Name Vendor Start Version End Version
Mbed Mbed 5.13.2 (including) 5.13.2 (including)
Mbed Mbed 5.14.0 (including) 5.14.0 (including)

Potential Mitigations

  • Use a language that does not allow this weakness to occur or provides constructs that make this weakness easier to avoid.
  • If possible, choose a language or compiler that performs automatic bounds checking.
  • Use a vetted library or framework that does not allow this weakness to occur or provides constructs that make this weakness easier to avoid.
  • Use libraries or frameworks that make it easier to handle numbers without unexpected consequences.
  • Examples include safe integer handling packages such as SafeInt (C++) or IntegerLib (C or C++). [REF-106]

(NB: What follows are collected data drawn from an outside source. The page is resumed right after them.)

(* ===== verification/EtcdError.v ===== *)
(** * EtcdError: the errors of etcd (src/error/error.go)

    The codes, their messages, and the HTTP status with which an error is written. *)

From stdpp Require Import pretty.
From S2P Require Import Prelude.

Inductive ecode : Set :=
  | EcodeKeyNotFound | EcodeTestFailed | EcodeNotFile | EcodeNoMorePeer | EcodeNotDir
  | EcodeNodeExist | EcodeKeyIsPreserved | EcodeRootROnly | EcodeDirNotEmpty
  | EcodeExistingPeerAddr | EcodeValueRequired | EcodePrevValueRequired | EcodeTTLNaN
  | EcodeIndexNaN | EcodeValueOrTTLRequired | EcodeTimeoutNaN | EcodeNameRequired
  | EcodeIndexOrValueRequired | EcodeIndexValueMutex | EcodeInvalidField | EcodeInvalidForm
  | EcodeRaftInternal | EcodeLeaderElect | EcodeWatcherCleared | EcodeEventIndexCleared
  | EcodeStandbyInternal | EcodeInvalidActiveSize | EcodeInvalidRemoveDelay | EcodeClientInternal.

Definition ecodeNum (c : ecode) : Z :=
  match c with
  | EcodeKeyNotFound => 100 | EcodeTestFailed => 101 | EcodeNotFile => 102
  | EcodeNoMorePeer => 103 | EcodeNotDir => 104 | EcodeNodeExist => 105
  | EcodeKeyIsPreserved => 106 | EcodeRootROnly => 107 | EcodeDirNotEmpty => 108
  | EcodeExistingPeerAddr => 109 | EcodeValueRequired => 200 | EcodePrevValueRequired => 201
  | EcodeTTLNaN => 202 | EcodeIndexNaN => 203 | EcodeValueOrTTLRequired => 204
  | EcodeTimeoutNaN => 205 | EcodeNameRequired => 206 | EcodeIndexOrValueRequired => 207
  | EcodeIndexValueMutex => 208 | EcodeInvalidField => 209 | EcodeInvalidForm => 210
  | EcodeRaftInternal => 300 | EcodeLeaderElect => 301 | EcodeWatcherCleared => 400
  | EcodeEventIndexCleared => 401 | EcodeStandbyInternal => 402 | EcodeInvalidActiveSize => 403
  | EcodeInvalidRemoveDelay => 404 | EcodeClientInternal => 500
  end.
Coercion ecodeNum : ecode >-> Z.

Definition errors : list (ecode * string) := [
  (EcodeKeyNotFound, "Key not found");
  (EcodeTestFailed, "Compare failed");
  (EcodeNotFile, "Not a file");
  (EcodeNoMorePeer, "Reached the max number of peers in the cluster");
  (EcodeNotDir, "Not a directory");
  (EcodeNodeExist, "Key already exists");
  (EcodeRootROnly, "Root is read only");
  (EcodeKeyIsPreserved, "The prefix of given key is a keyword in etcd");
  (EcodeDirNotEmpty, "Directory not empty");
  (EcodeExistingPeerAddr, "Peer address has existed");
  (EcodeValueRequired, "Value is Required in POST form");
  (EcodePrevValueRequired, "PrevValue is Required in POST form");
  (EcodeTTLNaN, "The given TTL in POST form is not a number");
  (EcodeIndexNaN, "The given index in POST form is not a number");
  (EcodeValueOrTTLRequired, "Value or TTL is required in POST form");
  (EcodeTimeoutNaN, "The given timeout in POST form is not a number");
  (EcodeNameRequired, "Name is required in POST form");
  (EcodeIndexOrValueRequired, "Index or value is required");
  (EcodeIndexValueMutex, "Index and value cannot both be specified");
  (EcodeInvalidField, "Invalid field");
  (EcodeInvalidForm, "Invalid POST form");
  (EcodeRaftInternal, "Raft Internal Error");
  (EcodeLeaderElect, "During Leader Election");
  (EcodeWatcherCleared, "watcher is cleared due to etcd recovery");
  (EcodeEventIndexCleared, "The event in requested index is outdated and cleared");
  (EcodeStandbyInternal, "Standby Internal Error");
  (EcodeInvalidActiveSize, "Invalid active size");
  (EcodeInvalidRemoveDelay, "Standby remove delay");
  (EcodeClientInternal, "Client Internal Error")].

(** Reading a map of strings: the empty string for a key that is not there. *)
Definition errorsAt (code : Z) : string :=
  default EmptyString (snd <$> find (λ p, ecodeNum p.1 =? code) errors).

Record Error := mkError {
  ErrorCode : Z;
  Error_Message : string;
  Cause : string;
  Error_Index : Z;
}.
#[export] Instance set_Error_Index : Setter Error_Index := λ f e,
  mkError (ErrorCode e) (Error_Message e) (Cause e) (f (Error_Index e)).

Definition NewError (errorCode : Z) (cause : string) (index : Z) : Error :=
  mkError errorCode (errorsAt errorCode) cause index.
Definition NewRequestError (errorCode : Z) (cause : string) : Error :=
  NewError errorCode cause 0.
Definition Message_ (code : Z) : string := errorsAt code.

(** The Error method. *)
Definition errorString (e : Error) : string :=
  (Error_Message e ++ " (" ++ Cause e ++ ")")%string.

(** The status that Write sends; the header X-Etcd-Index is [Error_Index]. *)
Definition writeStatus (e : Error) : Z :=
  let c := ErrorCode e in
  if c =? EcodeKeyNotFound then 404
  else if (c =? EcodeNotFile) || (c =? EcodeDirNotEmpty) then 403
  else if (c =? EcodeTestFailed) || (c =? EcodeNodeExist) then 412
  else if Z.quot c 100 =? 3 then 500
  else 400.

  • Perform input validation on any numeric input by ensuring that it is within the expected range. Enforce that the input meets both the minimum and maximum requirements for the expected range.
  • Use unsigned integers where possible. This makes it easier to perform validation for integer overflows. When signed integers are required, ensure that the range check includes minimum values as well as maximum values.
  • Understand the programming language’s underlying representation and how it interacts with numeric calculation (CWE-681). Pay close attention to byte size discrepancies, precision, signed/unsigned distinctions, truncation, conversion and casting between types, “not-a-number” calculations, and how the language handles numbers that are too large or too small for its underlying representation. [REF-7]
  • Also be careful to account for 32-bit, 64-bit, and other potential differences that may affect the numeric representation.